Segment Open

Lemma run_backtest_exits (w : World) :
  data (self w) = df ->
  Forall (exit_of_run df) (trades (self w)) ->
  Forall (exit_of_run df)
         (trades (self (snd (run_backtest generate_signal w)))).
Proof.
  intros Hdata Hall.
  unfold run_backtest; unfold_monad.
  destruct (iloc (data (self w)) 0); mred; [|assumption].
  destruct (iloc (data (self w)) (-1)); mred; [|assumption].
  pose proof (for_each_exits (range (List.length (data (self w)))) w Hall)
    as Hloop.
  pose proof (for_each_steps generate_signal
                (range (List.length (data (self w)))) w) as Hsteps.
  destruct (for_each _ _ w) as [[[]|e] w1]; cbn [snd] in *; mred; auto.
  destruct (engine_steps_frame _ _ Hsteps) as (Hdata1 & _).
  destruct (current_position (self w1)) as [pos|] eqn:Hpos; mred; auto.
  destruct (iloc (data (self w1)) _) as [row|e] eqn:Hrow; mred; auto.
  unfold close_position; unfold_monad; rewrite Hpos; mred.
  repeat (first [rewrite num_div_100 | break_match]; mred);
    try assumption;
    (apply Forall_app; split; [assumption|]);
    (constructor; [|constructor]);
    unfold exit_of_run; right; right; (split; [reflexivity|]);
    exists row; rewrite <- Hdata, <- Hdata1; auto.
Qed.

End RunExits.

(** X16: the trades of a run on a constructed object are closed in three
    ways only: at the stop of the position with reason SL, at its target
    with reason TP, or at the close of the last bar of the frame, with its
    time stamp and reason End.  A run never closes at any other price, and
    never with the reason Signal that the Trade record documents. *)
Theorem run_backtest_exit_reasons :
  forall (generate_signal : TechnicalAnalysis -> Z -> result Signal)
         (df : DataFrame) (ic cr : num) (s : TechnicalAnalysis) (t : Trade),
    __init__ df ic cr = Ok s ->
    In t (trades (self (snd (run_backtest generate_signal (mkWorld s []))))) ->
    exit_of_run df t.
Proof.
  intros gs df ic cr s t Hinit Hin.
  apply init_fresh in Hinit; subst s.
  pose proof (run_backtest_exits gs df
                (mkWorld (mkTA df ic ic cr [] None) []) eq_refl
                (Forall_nil _)) as Hall.
  rewrite Forall_forall in Hall; auto.
Qed.

Lemma run_backtest_exit_reasons_witness :
  Forall (exit_of_run sample_frame) (trades sample_result)
  /\ List.length (trades sample_result) = 1%nat.
Proof.
  split; [|vm_compute; reflexivity].
  apply Forall_forall; intros t Ht.
  exact (run_backtest_exit_reasons EMA_CrossoverStrategy_generate_signal
           sample_frame (Py 100) (Py 0.0009765625) sample_strategy t
           eq_refl Ht).
Defined.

Segment Closed

- **DIRECTIONS**: Set down the complete listing once more, exactly as it stands above.

- **FINISHED EXERCISE**:
Lemma run_backtest_exits (w : World) :
  data (self w) = df ->
  Forall (exit_of_run df) (trades (self w)) ->
  Forall (exit_of_run df)
         (trades (self (snd (run_backtest generate_signal w)))).
Proof.
  intros Hdata Hall.
  unfold run_backtest; unfold_monad.
  destruct (iloc (data (self w)) 0); mred; [|assumption].
  destruct (iloc (data (self w)) (-1)); mred; [|assumption].
  pose proof (for_each_exits (range (List.length (data (self w)))) w Hall)
    as Hloop.
  pose proof (for_each_steps generate_signal
                (range (List.length (data (self w)))) w) as Hsteps.
  destruct (for_each _ _ w) as [[[]|e] w1]; cbn [snd] in *; mred; auto.
  destruct (engine_steps_frame _ _ Hsteps) as (Hdata1 & _).
  destruct (current_position (self w1)) as [pos|] eqn:Hpos; mred; auto.
  destruct (iloc (data (self w1)) _) as [row|e] eqn:Hrow; mred; auto.
  unfold close_position; unfold_monad; rewrite Hpos; mred.
  repeat (first [rewrite num_div_100 | break_match]; mred);
    try assumption;
    (apply Forall_app; split; [assumption|]);
    (constructor; [|constructor]);
    unfold exit_of_run; right; right; (split; [reflexivity|]);
    exists row; rewrite <- Hdata, <- Hdata1; auto.
Qed.

End RunExits.

(** X16: the trades of a run on a constructed object are closed in three
    ways only: at the stop of the position with reason SL, at its target
    with reason TP, or at the close of the last bar of the frame, with its
    time stamp and reason End.  A run never closes at any other price, and
    never with the reason Signal that the Trade record documents. *)
Theorem run_backtest_exit_reasons :
  forall (generate_signal : TechnicalAnalysis -> Z -> result Signal)
         (df : DataFrame) (ic cr : num) (s : TechnicalAnalysis) (t : Trade),
    __init__ df ic cr = Ok s ->
    In t (trades (self (snd (run_backtest generate_signal (mkWorld s []))))) ->
    exit_of_run df t.
Proof.
  intros gs df ic cr s t Hinit Hin.
  apply init_fresh in Hinit; subst s.
  pose proof (run_backtest_exits gs df
                (mkWorld (mkTA df ic ic cr [] None) []) eq_refl
                (Forall_nil _)) as Hall.
  rewrite Forall_forall in Hall; auto.
Qed.

Lemma run_backtest_exit_reasons_witness :
  Forall (exit_of_run sample_frame) (trades sample_result)
  /\ List.length (trades sample_result) = 1%nat.
Proof.
  split; [|vm_compute; reflexivity].
  apply Forall_forall; intros t Ht.
  exact (run_backtest_exit_reasons EMA_CrossoverStrategy_generate_signal
           sample_frame (Py 100) (Py 0.0009765625) sample_strategy t
           eq_refl Ht).
Defined.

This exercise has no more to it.